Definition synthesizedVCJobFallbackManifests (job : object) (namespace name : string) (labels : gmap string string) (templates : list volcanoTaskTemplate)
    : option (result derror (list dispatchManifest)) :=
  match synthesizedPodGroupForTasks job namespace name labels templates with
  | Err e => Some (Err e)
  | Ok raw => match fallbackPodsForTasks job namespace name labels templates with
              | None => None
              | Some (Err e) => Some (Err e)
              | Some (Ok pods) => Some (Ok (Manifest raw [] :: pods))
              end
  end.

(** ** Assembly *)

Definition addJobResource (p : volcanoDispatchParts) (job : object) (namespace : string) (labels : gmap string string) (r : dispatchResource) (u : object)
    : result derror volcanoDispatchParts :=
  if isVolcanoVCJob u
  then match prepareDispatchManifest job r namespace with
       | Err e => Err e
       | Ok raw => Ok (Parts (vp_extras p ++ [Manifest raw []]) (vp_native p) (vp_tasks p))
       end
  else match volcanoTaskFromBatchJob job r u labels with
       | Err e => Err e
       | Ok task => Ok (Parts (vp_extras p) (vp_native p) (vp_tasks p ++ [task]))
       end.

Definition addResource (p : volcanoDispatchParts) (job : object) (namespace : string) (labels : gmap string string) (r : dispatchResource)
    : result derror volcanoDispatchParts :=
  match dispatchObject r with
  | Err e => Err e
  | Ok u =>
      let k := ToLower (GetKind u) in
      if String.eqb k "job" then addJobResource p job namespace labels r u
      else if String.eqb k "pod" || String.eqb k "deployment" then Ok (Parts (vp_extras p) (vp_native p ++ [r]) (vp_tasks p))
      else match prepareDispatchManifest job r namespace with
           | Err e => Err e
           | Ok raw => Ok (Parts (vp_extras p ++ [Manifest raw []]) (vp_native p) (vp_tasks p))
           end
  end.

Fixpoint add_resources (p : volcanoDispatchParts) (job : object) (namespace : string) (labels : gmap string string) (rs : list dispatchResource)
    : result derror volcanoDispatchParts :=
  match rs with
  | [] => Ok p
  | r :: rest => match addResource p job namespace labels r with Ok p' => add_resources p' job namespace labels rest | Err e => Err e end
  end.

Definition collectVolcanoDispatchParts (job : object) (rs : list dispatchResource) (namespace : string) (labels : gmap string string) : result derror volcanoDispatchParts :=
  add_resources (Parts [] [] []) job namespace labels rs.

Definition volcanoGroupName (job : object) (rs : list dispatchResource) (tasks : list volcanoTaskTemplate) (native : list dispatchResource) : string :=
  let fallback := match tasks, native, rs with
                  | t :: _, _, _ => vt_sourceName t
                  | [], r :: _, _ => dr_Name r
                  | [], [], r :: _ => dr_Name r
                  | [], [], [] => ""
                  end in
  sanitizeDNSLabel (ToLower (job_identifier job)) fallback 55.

++++++++++

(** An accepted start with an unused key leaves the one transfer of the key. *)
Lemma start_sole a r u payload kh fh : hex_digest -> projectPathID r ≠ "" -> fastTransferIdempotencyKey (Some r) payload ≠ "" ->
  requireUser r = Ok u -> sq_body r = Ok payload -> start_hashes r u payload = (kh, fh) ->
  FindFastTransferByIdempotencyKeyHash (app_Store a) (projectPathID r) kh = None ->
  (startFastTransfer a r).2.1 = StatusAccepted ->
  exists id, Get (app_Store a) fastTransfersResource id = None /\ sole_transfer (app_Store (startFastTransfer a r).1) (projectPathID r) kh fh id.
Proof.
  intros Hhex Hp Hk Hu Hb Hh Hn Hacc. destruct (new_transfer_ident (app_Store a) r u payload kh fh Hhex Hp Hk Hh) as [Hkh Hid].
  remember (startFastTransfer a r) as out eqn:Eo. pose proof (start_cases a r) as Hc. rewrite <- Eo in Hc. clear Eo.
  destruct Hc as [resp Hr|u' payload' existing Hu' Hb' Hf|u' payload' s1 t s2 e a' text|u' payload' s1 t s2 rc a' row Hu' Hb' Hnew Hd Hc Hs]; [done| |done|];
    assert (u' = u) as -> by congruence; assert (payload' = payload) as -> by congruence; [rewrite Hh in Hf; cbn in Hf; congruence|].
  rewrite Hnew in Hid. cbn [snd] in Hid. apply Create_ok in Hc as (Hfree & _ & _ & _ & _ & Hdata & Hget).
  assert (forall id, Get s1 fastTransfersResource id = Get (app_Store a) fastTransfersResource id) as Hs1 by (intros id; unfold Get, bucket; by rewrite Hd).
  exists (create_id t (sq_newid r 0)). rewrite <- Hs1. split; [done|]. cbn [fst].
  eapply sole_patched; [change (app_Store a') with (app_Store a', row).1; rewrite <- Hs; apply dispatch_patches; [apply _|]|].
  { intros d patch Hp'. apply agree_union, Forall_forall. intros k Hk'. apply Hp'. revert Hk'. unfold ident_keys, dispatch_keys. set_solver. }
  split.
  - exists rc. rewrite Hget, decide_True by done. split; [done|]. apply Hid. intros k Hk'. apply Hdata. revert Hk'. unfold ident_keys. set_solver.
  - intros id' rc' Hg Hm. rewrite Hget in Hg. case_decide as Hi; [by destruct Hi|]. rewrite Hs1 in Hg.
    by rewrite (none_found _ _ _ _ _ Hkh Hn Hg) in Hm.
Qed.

++++++++++

● **Work required**: Go through the data above and copy each line in which "done" appears.

● **Solved exercise**:
  destruct Hc as [resp Hr|u' payload' existing Hu' Hb' Hf|u' payload' s1 t s2 e a' text|u' payload' s1 t s2 rc a' row Hu' Hb' Hnew Hd Hc Hs]; [done| |done|];
  exists (create_id t (sq_newid r 0)). rewrite <- Hs1. split; [done|]. cbn [fst].
  - exists rc. rewrite Hget, decide_True by done. split; [done|]. apply Hid. intros k Hk'. apply Hdata. revert Hk'. unfold ident_keys. set_solver.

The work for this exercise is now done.